Encapsulating framing in spray foam
I recently had the underside of my roof deck insulated with closed-cell polyurethane foam. In order to meet code here in northern Canada, the crew needed to install 4 in. of foam to get to the required insulating value. This much foam fully encapsulated the 2×4 top chords of each roof truss. I’m worried that these 2x4s are going to rot because they cannot breathe. Is it problematic to encapsulate wooden framing components in foam?
Mark Helmrich, None
Engineer Joe Lstiburek, principal at Building Science Corp. in Westford, Mass., replies: It is not a problem to fully encapsulate framing members with high-density closed cell foam, regardless of your climate.
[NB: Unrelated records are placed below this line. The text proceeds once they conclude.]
(** X23.  [to_german] gives one edge for each source sense, in order, all
    to the same target in the language of the edition with the relation
    [TranslationOf]; an empty sense becomes a null sense; the target gets
    the first target sense in parentheses when there is one. *)
Theorem to_german_one_edge_per_sense (self : Semantics) (ast : ToGerman.ast) :
  ToGerman.target_sense ast <> Some [] ->
  let target :=
    match ToGerman.target_sense ast with
    | Some (s0 :: _) => ToGerman.target ast ++ " (" ++ s0 ++ ")"
    | _ => ToGerman.target ast
    end in
  to_german self ast =
  Ok (map (fun s =>
             EdgeInfo.mk (Some (default_language self)) target
               (if s =? "" then None else Some s) (Some "TranslationOf"))
        (ToGerman.sense ast)).
Proof.
  intros Hts target. unfold to_german.
  destruct (ToGerman.target_sense ast) as [[| s0 ts] |]; [congruence | |];
    simpl; rewrite to_german_senses_map; subst target; reflexivity.
Qed.

Lemma to_german_one_edge_per_sense_witness :
  to_german example_semantics (ToGerman.mk [""; "2"] "Hund" (Some ["1"; "3"])) =
  Ok [EdgeInfo.mk (Some "en") "Hund (1)" None (Some "TranslationOf");
      EdgeInfo.mk (Some "en") "Hund (1)" (Some "2") (Some "TranslationOf")].
Proof.
  apply (@to_german_one_edge_per_sense example_semantics
           (ToGerman.mk [""; "2"] "Hund" (Some ["1"; "3"]))).
  discriminate.
Defined.

Lemma from_german_senses_raises (lang : string) (target : option string)
    (senses : list string) :
  forall links e,
    from_german_senses lang target senses links = Raise e -> e = TypeError.
Proof.
  induction senses as [| s senses IH]; intros links e; simpl; [discriminate |].
  destruct target as [tg |]; simpl; [apply IH | congruence].
Qed.

Lemma from_german_tr_raises (lang : string) (tr : list TrBase.ast) :
  forall links e, from_german_tr lang tr links = Raise e -> e = TypeError.
Proof.
  induction tr as [| t tr IH]; intros links e; simpl; [discriminate |].
  destruct (TrBase.num t) as [senses |]; [| congruence].
  destruct (from_german_senses lang _ senses links) as [links' | e'] eqn:Es; simpl.
  - apply IH.
  - intros H. injection H as <-. now apply from_german_senses_raises in Es.
Qed.

(** X24.  A translation without sense numbers (the bracketed numbers are
    optional in the grammar) makes [from_german] raise [TypeError], wherever
    it stands in the line. *)
Theorem from_german_without_sense_raises (lang : string) (tr : list TrBase.ast) :
  (exists t, In t tr /\ TrBase.num t = None) ->
  from_german lang tr = Raise TypeError.
Proof.
  unfold from_german. generalize (@nil EdgeInfo).
  induction tr as [| t tr IH]; intros links [bad [Hin Hbad]].
  - destruct Hin.
  - simpl. destruct (TrBase.num t) as [senses |] eqn:Hnum; [| reflexivity].
    destruct (from_german_senses lang _ senses links) as [links' | e] eqn:Es; simpl.
    + apply IH. exists bad. split; [| exact Hbad].
      destruct Hin as [<- | Hin]; [congruence | exact Hin].
    + now rewrite (from_german_senses_raises _ _ _ _ Es).
Qed.

Lemma from_german_without_sense_raises_witness :
  from_german "fr"
    [TrBase.mk (Some ["1"]) (Some "chien") None; TrBase.mk None (Some "clebs") None]
  = Raise TypeError.
Proof.
  apply from_german_without_sense_raises.
  exists (TrBase.mk None (Some "clebs") None). split.
  - right. left. reflexivity.
  - reflexivity.
Defined.

Lemma from_german_senses_map (lang target : string) (senses : list string) :
  forall links,
    from_german_senses lang (Some target) senses links =
    Ok (links ++
        map (fun s => EdgeInfo.mk (Some lang) target (Some s) (Some "TranslationOf"))
          senses)%list.
Proof.
  induction senses as [| s senses IH]; intros links; simpl.
  - now rewrite app_nil_r.
  - rewrite IH. now rewrite <- app_assoc.
Qed.
(** * cca: the realtime course-selection engine

    A shallow embedding of the WebSocket message handlers, the coalescing
    signal, the frame splitter, the mode controller and the WebSocket
    endpoint of the cca server, with the properties its specification
    states about them.

    Conventions.
    - Go's [uint32] is an [N] with the wrap-around at [2^32] written out;
      Go's [int] is a [Z] with the wrap-around at [2^63] written out.
    - A [[]byte] is a [list byte]; a Go [string] is a [string].
    - A run-time panic is a result of its own ([Panic]), never a value.
    - Everything outside the process (the connection, the database, the
      clock, the context) is the environment: each call is recorded in a
      trace and its outcome is read from an oracle indexed by the trace,
      so that the environment may answer every call differently. *)

From Stdlib Require Import Strings.Byte Strings.Ascii.
From stdpp Require Import gmap strings list fin_maps pretty.



(** ** Results of code that may panic *)

Inductive panicT : Type :=
| IndexOutOfRange (index len : nat)   (* runtime error: index out of range *)
| PanicMsg (msg : string).            (* panic("...") *)

Inductive result (A : Type) : Type :=
| Ok (a : A)
| Panic (p : panicT).
Arguments Ok {A} a.
Arguments Panic {A} p.

Definition is_Ok {A} (r : result A) : bool :=
  match r with Ok _ => true | Panic _ => false end.

(** ** The frame splitter ([splitMsg]) *)

Module Split.

Definition SPACE : byte := x20.
Definition COLON : byte := x3a.

(** [string(elem)] on a byte slice. *)
Definition string_of_bytes (bs : list byte) : string := String.string_of_list_byte bs.

(** The body of the loop over the frame [b]: [todo] is what the range
    still has to visit and [i] the index of its head in [b].  The read of
    [b[i+1]] is a checked index: out of range it panics.  The slice
    [b[i+2:]] is then within bounds. *)
Fixpoint splitMsg_loop (b : list byte) (i : nat) (todo : list byte)
    (mar : list string) (elem : list byte) : result (list string) :=
  match todo with
  | [] => Ok (mar ++ [string_of_bytes elem])
  | c :: todo' =>
      if Byte.eqb c SPACE then
        match b !! (i + 1)%nat with
        | None => Panic (IndexOutOfRange (i + 1) (length b))
        | Some c1 =>
            if Byte.eqb c1 COLON then
              Ok ((mar ++ [string_of_bytes elem])
                    ++ [string_of_bytes (drop (i + 2) b)])
            else
              splitMsg_loop b (S i) todo' (mar ++ [string_of_bytes elem]) []
        end
      else splitMsg_loop b (S i) todo' mar (elem ++ [c])
  end.

Definition splitMsg (b : list byte) : result (list string) :=
  splitMsg_loop b 0 b [] [].

(** A frame given as text. *)
Definition frame (s : string) : list byte := String.list_byte_of_string s.

(** The loop invariant of [splitMsg]: the bytes still to visit are the
    suffix of the frame at the loop index. *)
Definition at_index (b : list byte) (i : nat) (todo : list byte) : Prop :=
  drop i b = todo.

End Split.

(** ** The coalescing signal ([usemT]) *)

Module Usem.

(** A [chan struct{}]: its capacity and the number of buffered elements
    (the elements carry no data). *)
Record chanT : Type := mkChan { cap : nat; buffered : nat }.

(** A channel operation either proceeds or would park the goroutine. *)
Inductive readiness (A : Type) : Type :=
| Proceeds (a : A)
| WouldBlock.
Arguments Proceeds {A} a.
Arguments WouldBlock {A}.

(** [ch <- struct{}{}] with no receiver waiting; a nil channel ([None]) is
    never ready. *)
Definition chan_send (ch : option chanT) : readiness (option chanT) :=
  match ch with
  | None => WouldBlock
  | Some c =>
      if (buffered c <? cap c)%nat
      then Proceeds (Some (mkChan (cap c) (S (buffered c))))
      else WouldBlock
  end.
Lemma addr_kind_skip (p : ascii -> bool) a c s :
  (forall x, p x = true -> x <> "."%char /\ x <> ":"%char /\ x <> "%"%char) -> sforall p a = true ->
  bool_decide (c = "."%char) || bool_decide (c = ":"%char) || bool_decide (c = "%"%char) = true ->
  addr_kind (a +:+ String c s) = Some c.
Proof.
  intros P A C. induction a as [|x a IH].
  - rewrite append_nil_l. cbn [addr_kind]. by rewrite C.
  - simpl in A. apply andb_true_iff in A as [Ax A]. rewrite append_cons. cbn [addr_kind].
    destruct (P x Ax) as (N1 & N2 & N3). rewrite !bool_decide_eq_false_2 //. by apply IH.
Qed.

Lemma byte_field b : 0 <= b < 256 -> ipv4_field (itoa b) = Some b /\ sforall is_digit (itoa b) = true.
Proof.
  intros H. pose proof (byte_enum (fun b => bool_decide (ipv4_field (itoa b) = Some b) && sforall is_digit (itoa b))
    ltac:(by vm_compute) b H) as E. cbv beta in E. by bool_to_prop.
Qed.

Lemma string4_spec a b c d : Forall (fun b => 0 <= b < 256) [a; b; c; d] ->
  parseIPv4 (string4 [a; b; c; d]) = Some [a; b; c; d] /\ addr_kind (string4 [a; b; c; d]) = Some "."%char /\
  sforall (fun c => is_digit c || bool_decide (c = "."%char)) (string4 [a; b; c; d]) = true.
Proof.
  intros F. rewrite !Forall_cons in F. destruct F as (A & B & C & D & _).
  destruct (byte_field a A) as [Fa Da]. destruct (byte_field b B) as [Fb Db].
  destruct (byte_field c C) as [Fc Dc]. destruct (byte_field d D) as [Fd Dd]. unfold string4. split_and!.
  - unfold parseIPv4. rewrite split_join //; [|repeat constructor; by apply digits_lack].
    cbn [fmap list_fmap]. by rewrite Fa Fb Fc Fd.
  - cbn [fmap list_fmap join]. apply (addr_kind_skip is_digit); [|done|done].
    intros x Hx. split_and!; by intros ->.
  - rewrite sforall_join //. cbn [fmap list_fmap forallb].
    assert (forall s, sforall is_digit s = true -> sforall (fun c => is_digit c || bool_decide (c = "."%char)) s = true) as I.
    { intros s. apply sforall_impl. by intros x ->. }
    by rewrite !I.
Qed.

Lemma ip_string_v4 ip : ip16 ip -> take 12 ip = v4InV6Prefix ->
  exists a b c d, ip = v4InV6Prefix ++ [a; b; c; d] /\ Forall (fun b => 0 <= b < 256) [a; b; c; d] /\
    ip_string ip = string4 [a; b; c; d].
Proof.
  intros [L F] T. assert (ip = v4InV6Prefix ++ drop 12 ip) as E by (by rewrite -T take_drop).
  assert (Forall (fun b => 0 <= b < 256) (drop 12 ip)) as F' by by apply Forall_drop.
  assert (length (drop 12 ip) = 4%nat) as L' by (rewrite length_drop L; done).
  destruct (drop 12 ip) as [|a [|b [|c [|d [|]]]]]; try done. exists a, b, c, d. split_and!; [done..|]. by rewrite E.
Qed.

Lemma ip_string_v6 ip : ip16 ip -> take 12 ip <> v4InV6Prefix -> ip_string ip = string6 ip.
Proof.
  intros [L F] T. unfold ip_string, To4. rewrite L. cbn [Nat.eqb andb]. rewrite bool_decide_eq_false_2 //.
  by destruct ip.
Qed.

(** The printed form of an address parses back to it... *)
Lemma ip_roundtrip ip : ip16 ip -> ParseIP (ip_string ip) = Some ip.
Proof.
  intros I. destruct (decide (take 12 ip = v4InV6Prefix)) as [T|T].
  - destruct (ip_string_v4 ip I T) as (a & b & c & d & -> & F & ->).
    destruct (string4_spec a b c d F) as (P & K & _). unfold ParseIP, ParseAddr. by rewrite K P.
  - rewrite (ip_string_v6 ip I T). destruct (string6_colon ip I) as (a & b & E & A).
    assert (addr_kind (string6 ip) = Some ":"%char) as K.
    { rewrite E. apply (addr_kind_skip is_hexc); [|done|done]. intros x Hx. split_and!; by intros ->. }
    assert (cut "%" (string6 ip) = None) as C.
    { apply cut_char_None. eapply sforall_impl; [|by apply string6_chars].
      intros x Hx. apply negb_true_iff, bool_decide_eq_false. by intros ->. }
    unfold ParseIP, ParseAddr. by rewrite K C (parse_string6 ip I).
Qed.

(** ... and has only digits, letters, dots and colons. *)
Lemma ip_string_lacks x ip : ip16 ip -> is_hexc x = false -> x <> "."%char -> x <> ":"%char ->
  lacks x (ip_string ip) = true.
Proof.
  intros I H N1 N2. destruct (decide (take 12 ip = v4InV6Prefix)) as [T|T].
  - destruct (ip_string_v4 ip I T) as (a & b & c & d & -> & F & ->). destruct (string4_spec a b c d F) as (_ & _ & S).
    eapply sforall_impl; [|exact S]. intros y Hy. apply negb_true_iff, bool_decide_eq_false. intros ->.
    rewrite bool_decide_eq_false_2 // orb_false_r in Hy. unfold is_hexc, hex_value in H. by rewrite Hy in H.
  - rewrite (ip_string_v6 ip I T). eapply sforall_impl; [|by apply string6_chars].
    intros y Hy. apply negb_true_iff, bool_decide_eq_false. intros ->. unfold ip6_char in Hy.
    by rewrite H bool_decide_eq_false_2 in Hy.
Qed.

Lemma hex_values_length s : sforall is_hexc s = true -> length (hex_values s) = String.length s.
Proof.
  unfold hex_values. induction s as [|c s IH]; [done|]. simpl. unfold is_hexc at 1. destruct (hex_value c); [|done].
  intros H. specialize (IH H). destruct (hex_run s). simpl in *. by rewrite IH.
Qed.

Lemma text_bound g : groups_range g -> go_len (text g) <= 5 * Z.of_nat (length g) - (if bool_decide (g = []) then 0 else 1).
Proof.
  intros R. destruct g as [|z g]; [done|]. rewrite bool_decide_eq_false_2 //.
  assert (Forall (fun s => go_len s <= 4) (hex_group <$> z :: g)) as F.
  { apply Forall_fmap. eapply Forall_impl; [exact R|]. intros x Hx. destruct (hex_group_ok x Hx) as (A & _ & L & _).
    unfold go_len. simpl. rewrite hex_values_length // in L. lia. }
  pose proof (join_bound ":" 4 _ F ltac:(done)) as B. rewrite length_fmap in B. change (go_len ":") with 1 in B. lia.
Qed.

(** ... and at most 39 characters. *)
Lemma ip_string_length ip : ip16 ip -> go_len (ip_string ip) <= 39.
Proof.
  intros I. destruct (decide (take 12 ip = v4InV6Prefix)) as [T|T].
  - destruct (ip_string_v4 ip I T) as (a & b & c & d & _ & F & ->).
    pose proof (join_bound "." 5 (itoa <$> [a; b; c; d])) as B. unfold string4. cbn [length fmap list_fmap] in B.
    change (go_len ".") with 1 in B. cbn [fmap list_fmap].
    assert (Forall (fun s => go_len s <= 5) [itoa a; itoa b; itoa c; itoa d]) as Fi.
    { rewrite !Forall_cons in F |- *. split_and!; try done; apply itoa_port; lia. }
    specialize (B Fi ltac:(done)). lia.
  - rewrite (ip_string_v6 ip I T). destruct I as [L F]. destruct (groups_of_bytes ip 8 L F) as (R & Ln & _). unfold string6.
    destruct (longest_run _ _ _) as [[i n]|] eqn:E.
    + destruct (longest_run_groups _ _ _ E) as (N & Li & _). rewrite !go_len_append. change (go_len "::") with 2.
      pose proof (text_bound (take i (groups ip)) (Forall_take _ _ _ R)) as A.
      pose proof (text_bound (drop (i + n) (groups ip)) (Forall_drop _ _ _ R)) as B.
      rewrite length_take in A. rewrite length_drop in B. repeat case_bool_decide; lia.
    + pose proof (text_bound (groups ip) R) as B. rewrite Ln in B. case_bool_decide as Z; [by rewrite Z in Ln|]. lia.
Qed.

(** ** What [ParseIP] returns *)

Lemma hex_run_range s : Forall (fun v => 0 <= v < 16) (hex_values s).
Proof.
  unfold hex_values. induction s as [|c s IH]; simpl; [constructor|].
  destruct (hex_value c) as [v|] eqn:E; [|constructor]. destruct (hex_run s) as [l r]. simpl in *. constructor; [|done].
  revert E. unfold hex_value, is_digit, in_range. repeat case_match; intros [= <-]; bool_to_prop; lia.
Qed.

Lemma hex_number_range l : Forall (fun v => 0 <= v < 16) l -> 0 <= hex_number l < 16 ^ Z.of_nat (length l).
Proof.
  induction l as [|v l IH] using rev_ind; intros F; [done|]. apply Forall_app in F as [F [V _]%Forall_cons].
  unfold hex_number. rewrite foldl_app. fold (hex_number l). cbn [foldl]. rewrite length_app Nat2Z.inj_add Z.pow_add_r; [|lia..].
  change (16 ^ Z.of_nat (length [v])) with 16. specialize (IH F). lia.
Qed.

Definition byte_list (l : list Z) : Prop := Forall (fun b => 0 <= b < 256) l.

Lemma group_bytes_range ds : (length ds <= 4)%nat -> Forall (fun v => 0 <= v < 16) ds -> byte_list (group_bytes (hex_number ds)).
Proof.
  intros L F. pose proof (hex_number_range ds F) as R.
  assert (16 ^ Z.of_nat (length ds) <= 16 ^ 4) as P by (apply Z.pow_le_mono_r; lia).
  repeat constructor; try (apply Z.mod_pos_bound; lia); [apply Z.div_pos; lia|apply Z.div_lt_upper_bound; lia].
Qed.

Lemma parseIPv4_range s l : parseIPv4 s = Some l -> length l = 4%nat /\ byte_list l.
Proof.
  assert (forall s v, ipv4_field s = Some v -> 0 <= v < 256) as Fd.
  { intros [|c [|d t]] v; [done| |].
    - destruct c as [[] [] [] [] [] [] [] []]; by vm_compute; try (intros [= <-]; split).
    - unfold ipv4_field. case_bool_decide; [done|]. intros (x & P & V)%bind_Some. apply parse_digits_nonneg in P.
      destruct (x <=? 255) eqn:E; [|done]. injection V as <-. bool_to_prop. lia. }
  unfold parseIPv4. destruct (split s ".") as [|a [|b [|c [|d [|]]]]]; try done.
  intros (a' & ?%Fd & (b' & ?%Fd & (c' & ?%Fd & (d' & ?%Fd & [= <-])%bind_Some)%bind_Some)%bind_Some)%bind_Some.
  split; [done|]. by repeat constructor; lia.
Qed.

Definition partial_ok (k : nat) (ip : list Z) (e : option nat) : Prop :=
  byte_list ip /\ (length ip + 2 * k <= 16)%nat /\ forall n, e = Some n -> (n <= length ip)%nat.

Lemma parse_groups_ok k s ip e r :
  partial_ok k ip e -> parse_groups k s ip e = Some r -> exists ip' e' t, r = (ip', e', t) /\ partial_ok 0 ip' e'.
Proof.
  revert s ip e. induction k as [|k IH]; intros s ip e O; cbn [parse_groups].
  { intros [= <-]. by eexists _, _, _. }
  pose proof (hex_run_range s) as Hr. unfold hex_values in Hr. destruct (hex_run s) as [ds rest]. simpl in Hr.
  destruct (_ || _) eqn:T; [done|]. bool_to_prop.
  match goal with H : (_ <? _)%nat = false |- _ => apply Nat.ltb_ge in H end.
  destruct O as (B & L & En). pose proof (group_bytes_range ds ltac:(done) Hr) as G.
  assert (byte_list (ip ++ group_bytes (hex_number ds)) /\
    length (ip ++ group_bytes (hex_number ds)) = (length ip + 2)%nat) as [B' L'] by (split; [by apply Forall_app|apply length_app]).
  assert (forall e', (e' = e \/ e' = Some (length (ip ++ group_bytes (hex_number ds)))) -> forall j, (j <= k)%nat ->
    partial_ok j (ip ++ group_bytes (hex_number ds)) e') as O'.
  { intros e' He j Hj. split_and!; [done|lia|]. intros n ->. destruct He as [<-|[= ->]]; [|lia]. specialize (En n eq_refl). lia. }
  destruct rest as [|c rest].
  { intros [= <-]. eexists _, _, _. split; [done|]. apply O'; [by left|lia]. }
  case_bool_decide.
  { destruct (_ && _); [done|]. destruct (_ <? _)%nat eqn:E; [done|]. apply Nat.ltb_ge in E.
    intros (v4 & [Lv Bv]%parseIPv4_range & [= <-])%bind_Some. eexists _, _, _. split; [done|].
    split_and!; [by apply Forall_app|rewrite length_app; lia|]. intros n Hn. rewrite length_app. specialize (En n Hn). lia. }
  destruct (negb _); [done|]. destruct rest as [|c' rest']; [done|]. case_bool_decide.
  - destruct e; [done|]. case_bool_decide.
    + intros [= <-]. eexists _, _, _. split; [done|]. apply O'; [by right|lia].
    + apply IH, O'; [by right|lia].
  - apply IH, O'; [by left|lia].
Qed.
Note that the wood roof deck itself is, more or less, fully sealed with foam, yet there is still some downward drying into the attic and upward drying through the shingles and roof underlayment, even in a severely cold place where they play hockey outside in June. It’s true that the thicker the layer of foam, the lower the potential for inward drying, but that thicker foam also means there’s a lower potential for upward wetting, so it’s less likely to see moisture in the first place. Likewise, a thinner layer of foam, such as what you have covering the edges of your truss chords, has a greater potential for upward wetting, but there’s also a higher potential for inward drying. Simply put, the thickness of the foam layer over the framing members does not matter much one way or the other.